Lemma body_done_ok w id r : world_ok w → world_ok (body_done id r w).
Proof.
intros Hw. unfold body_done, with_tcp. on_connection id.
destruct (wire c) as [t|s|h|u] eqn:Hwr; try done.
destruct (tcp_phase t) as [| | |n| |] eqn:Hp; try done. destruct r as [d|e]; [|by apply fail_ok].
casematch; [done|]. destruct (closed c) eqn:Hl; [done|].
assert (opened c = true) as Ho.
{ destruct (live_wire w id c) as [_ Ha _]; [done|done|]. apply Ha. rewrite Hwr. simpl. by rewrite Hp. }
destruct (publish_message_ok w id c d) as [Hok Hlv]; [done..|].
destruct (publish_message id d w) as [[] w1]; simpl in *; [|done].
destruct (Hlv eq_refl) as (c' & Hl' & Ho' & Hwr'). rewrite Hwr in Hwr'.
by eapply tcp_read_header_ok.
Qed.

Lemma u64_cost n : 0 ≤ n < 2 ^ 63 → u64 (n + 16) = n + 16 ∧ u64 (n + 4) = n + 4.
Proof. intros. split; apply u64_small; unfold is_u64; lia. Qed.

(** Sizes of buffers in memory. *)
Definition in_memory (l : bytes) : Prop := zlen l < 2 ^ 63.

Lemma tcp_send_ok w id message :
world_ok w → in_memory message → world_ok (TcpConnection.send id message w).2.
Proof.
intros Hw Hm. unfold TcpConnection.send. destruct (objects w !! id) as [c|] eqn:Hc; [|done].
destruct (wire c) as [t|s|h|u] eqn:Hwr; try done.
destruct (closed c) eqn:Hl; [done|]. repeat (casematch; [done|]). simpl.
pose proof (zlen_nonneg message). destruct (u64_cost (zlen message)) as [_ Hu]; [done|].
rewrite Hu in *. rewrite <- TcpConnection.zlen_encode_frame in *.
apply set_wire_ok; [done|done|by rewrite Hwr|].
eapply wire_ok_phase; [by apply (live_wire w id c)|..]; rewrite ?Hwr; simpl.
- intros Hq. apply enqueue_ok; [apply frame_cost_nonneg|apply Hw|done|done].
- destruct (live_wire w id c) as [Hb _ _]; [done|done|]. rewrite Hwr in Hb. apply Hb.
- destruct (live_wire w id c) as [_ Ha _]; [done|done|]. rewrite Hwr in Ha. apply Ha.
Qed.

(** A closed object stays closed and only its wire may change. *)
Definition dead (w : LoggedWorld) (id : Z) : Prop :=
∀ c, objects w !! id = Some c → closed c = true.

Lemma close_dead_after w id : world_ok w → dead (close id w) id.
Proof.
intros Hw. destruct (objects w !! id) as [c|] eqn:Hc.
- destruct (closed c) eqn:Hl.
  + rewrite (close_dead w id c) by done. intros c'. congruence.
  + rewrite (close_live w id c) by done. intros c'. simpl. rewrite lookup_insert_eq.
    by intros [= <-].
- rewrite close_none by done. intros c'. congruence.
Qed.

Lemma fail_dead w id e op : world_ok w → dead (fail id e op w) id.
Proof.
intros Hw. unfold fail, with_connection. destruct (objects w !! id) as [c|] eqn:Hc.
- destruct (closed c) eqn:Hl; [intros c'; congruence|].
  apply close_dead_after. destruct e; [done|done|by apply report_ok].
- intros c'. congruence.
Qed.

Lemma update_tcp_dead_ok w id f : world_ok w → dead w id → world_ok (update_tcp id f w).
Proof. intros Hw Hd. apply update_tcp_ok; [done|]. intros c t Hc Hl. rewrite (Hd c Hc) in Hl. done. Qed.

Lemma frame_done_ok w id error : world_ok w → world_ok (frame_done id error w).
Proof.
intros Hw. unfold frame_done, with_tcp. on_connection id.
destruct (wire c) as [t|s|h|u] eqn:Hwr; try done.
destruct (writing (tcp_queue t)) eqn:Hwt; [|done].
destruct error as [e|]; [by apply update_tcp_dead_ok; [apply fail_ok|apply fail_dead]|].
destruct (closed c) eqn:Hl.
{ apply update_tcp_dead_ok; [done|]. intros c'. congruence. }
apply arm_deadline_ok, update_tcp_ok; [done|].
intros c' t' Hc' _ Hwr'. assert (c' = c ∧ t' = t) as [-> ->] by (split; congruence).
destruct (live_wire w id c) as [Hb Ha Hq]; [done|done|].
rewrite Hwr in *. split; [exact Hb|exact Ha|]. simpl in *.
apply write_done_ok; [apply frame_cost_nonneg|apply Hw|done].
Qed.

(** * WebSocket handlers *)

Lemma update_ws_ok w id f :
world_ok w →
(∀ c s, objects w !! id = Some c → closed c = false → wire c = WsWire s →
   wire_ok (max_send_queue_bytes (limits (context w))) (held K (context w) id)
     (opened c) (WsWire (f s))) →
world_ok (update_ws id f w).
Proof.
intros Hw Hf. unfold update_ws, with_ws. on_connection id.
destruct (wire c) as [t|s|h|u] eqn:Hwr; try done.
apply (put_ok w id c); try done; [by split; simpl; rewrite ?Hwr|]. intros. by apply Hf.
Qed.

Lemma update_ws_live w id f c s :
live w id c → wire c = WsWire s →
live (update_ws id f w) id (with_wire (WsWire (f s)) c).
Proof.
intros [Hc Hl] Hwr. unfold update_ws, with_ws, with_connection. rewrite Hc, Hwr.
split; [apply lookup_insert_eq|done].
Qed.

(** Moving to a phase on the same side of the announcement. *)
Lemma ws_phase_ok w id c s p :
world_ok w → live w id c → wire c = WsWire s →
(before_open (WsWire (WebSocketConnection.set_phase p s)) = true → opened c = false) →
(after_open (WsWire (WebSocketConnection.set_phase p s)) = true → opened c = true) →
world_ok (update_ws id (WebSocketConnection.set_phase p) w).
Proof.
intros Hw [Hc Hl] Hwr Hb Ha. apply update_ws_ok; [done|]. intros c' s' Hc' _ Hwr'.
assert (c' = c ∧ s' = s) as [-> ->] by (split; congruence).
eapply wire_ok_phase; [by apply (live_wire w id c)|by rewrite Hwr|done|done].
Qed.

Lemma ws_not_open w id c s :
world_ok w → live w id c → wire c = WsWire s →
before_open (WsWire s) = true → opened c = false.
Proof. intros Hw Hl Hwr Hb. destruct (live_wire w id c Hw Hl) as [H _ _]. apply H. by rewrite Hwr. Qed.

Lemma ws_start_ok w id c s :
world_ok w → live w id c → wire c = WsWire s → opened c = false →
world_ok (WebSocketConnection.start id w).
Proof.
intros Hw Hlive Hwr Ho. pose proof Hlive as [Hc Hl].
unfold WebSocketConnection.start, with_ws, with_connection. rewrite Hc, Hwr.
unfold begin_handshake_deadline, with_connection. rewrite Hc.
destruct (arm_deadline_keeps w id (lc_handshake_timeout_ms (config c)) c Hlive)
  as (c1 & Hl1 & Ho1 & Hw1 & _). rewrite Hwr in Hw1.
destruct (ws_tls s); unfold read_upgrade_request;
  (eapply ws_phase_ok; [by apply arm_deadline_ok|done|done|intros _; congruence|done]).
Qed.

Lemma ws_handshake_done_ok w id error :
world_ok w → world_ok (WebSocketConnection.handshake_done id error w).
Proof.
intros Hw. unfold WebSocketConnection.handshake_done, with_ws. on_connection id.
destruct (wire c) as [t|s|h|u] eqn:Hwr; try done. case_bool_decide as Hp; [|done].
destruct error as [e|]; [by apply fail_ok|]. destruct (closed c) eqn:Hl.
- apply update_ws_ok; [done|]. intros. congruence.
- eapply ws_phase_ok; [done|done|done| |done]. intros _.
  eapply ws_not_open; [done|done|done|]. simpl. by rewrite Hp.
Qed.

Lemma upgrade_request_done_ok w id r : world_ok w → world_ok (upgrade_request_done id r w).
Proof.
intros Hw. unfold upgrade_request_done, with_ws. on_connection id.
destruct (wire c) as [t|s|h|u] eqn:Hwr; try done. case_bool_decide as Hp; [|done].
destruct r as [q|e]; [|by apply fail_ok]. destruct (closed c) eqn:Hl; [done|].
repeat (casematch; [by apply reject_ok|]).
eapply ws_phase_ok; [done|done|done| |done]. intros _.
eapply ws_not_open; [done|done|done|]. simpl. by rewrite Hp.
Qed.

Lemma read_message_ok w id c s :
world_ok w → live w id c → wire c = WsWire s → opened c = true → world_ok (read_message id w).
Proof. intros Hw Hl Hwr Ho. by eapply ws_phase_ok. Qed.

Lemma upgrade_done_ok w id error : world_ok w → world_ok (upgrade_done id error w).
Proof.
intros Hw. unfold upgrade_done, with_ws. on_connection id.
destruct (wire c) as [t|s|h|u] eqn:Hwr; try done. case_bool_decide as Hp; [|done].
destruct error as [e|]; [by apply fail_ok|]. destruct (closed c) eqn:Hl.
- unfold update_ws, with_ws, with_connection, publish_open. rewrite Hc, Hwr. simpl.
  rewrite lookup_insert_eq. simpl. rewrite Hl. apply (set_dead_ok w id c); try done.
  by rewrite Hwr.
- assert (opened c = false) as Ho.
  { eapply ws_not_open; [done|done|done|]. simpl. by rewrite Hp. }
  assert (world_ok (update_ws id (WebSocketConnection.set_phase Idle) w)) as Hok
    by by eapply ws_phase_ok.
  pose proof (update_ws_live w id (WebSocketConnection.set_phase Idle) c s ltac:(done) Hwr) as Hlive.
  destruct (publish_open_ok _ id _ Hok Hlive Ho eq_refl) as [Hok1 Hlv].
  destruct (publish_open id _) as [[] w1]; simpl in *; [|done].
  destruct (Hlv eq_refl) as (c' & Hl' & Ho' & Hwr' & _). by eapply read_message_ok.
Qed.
--
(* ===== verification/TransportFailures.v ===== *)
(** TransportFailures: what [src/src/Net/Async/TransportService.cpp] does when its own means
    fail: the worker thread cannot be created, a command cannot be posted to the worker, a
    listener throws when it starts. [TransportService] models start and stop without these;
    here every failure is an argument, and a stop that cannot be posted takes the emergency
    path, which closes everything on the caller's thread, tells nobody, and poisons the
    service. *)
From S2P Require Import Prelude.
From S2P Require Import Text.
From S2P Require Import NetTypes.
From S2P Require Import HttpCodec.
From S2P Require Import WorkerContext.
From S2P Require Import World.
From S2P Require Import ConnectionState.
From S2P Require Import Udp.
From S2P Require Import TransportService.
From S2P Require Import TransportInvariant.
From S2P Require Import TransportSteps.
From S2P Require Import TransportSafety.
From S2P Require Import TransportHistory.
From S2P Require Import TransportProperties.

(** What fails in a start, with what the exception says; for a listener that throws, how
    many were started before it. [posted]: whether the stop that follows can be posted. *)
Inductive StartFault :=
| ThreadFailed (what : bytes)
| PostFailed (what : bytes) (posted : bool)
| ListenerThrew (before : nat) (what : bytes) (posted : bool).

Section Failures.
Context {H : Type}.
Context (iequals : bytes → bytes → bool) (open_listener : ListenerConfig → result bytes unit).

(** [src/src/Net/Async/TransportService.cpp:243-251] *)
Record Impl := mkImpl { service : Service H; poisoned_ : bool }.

• Exercise description:
Gather up the lines containing the word "Idle" from these records and copy them.

• Response to the exercise:
  assert (world_ok (update_ws id (WebSocketConnection.set_phase Idle) w)) as Hok
  pose proof (update_ws_live w id (WebSocketConnection.set_phase Idle) c s ltac:(done) Hwr) as Hlive.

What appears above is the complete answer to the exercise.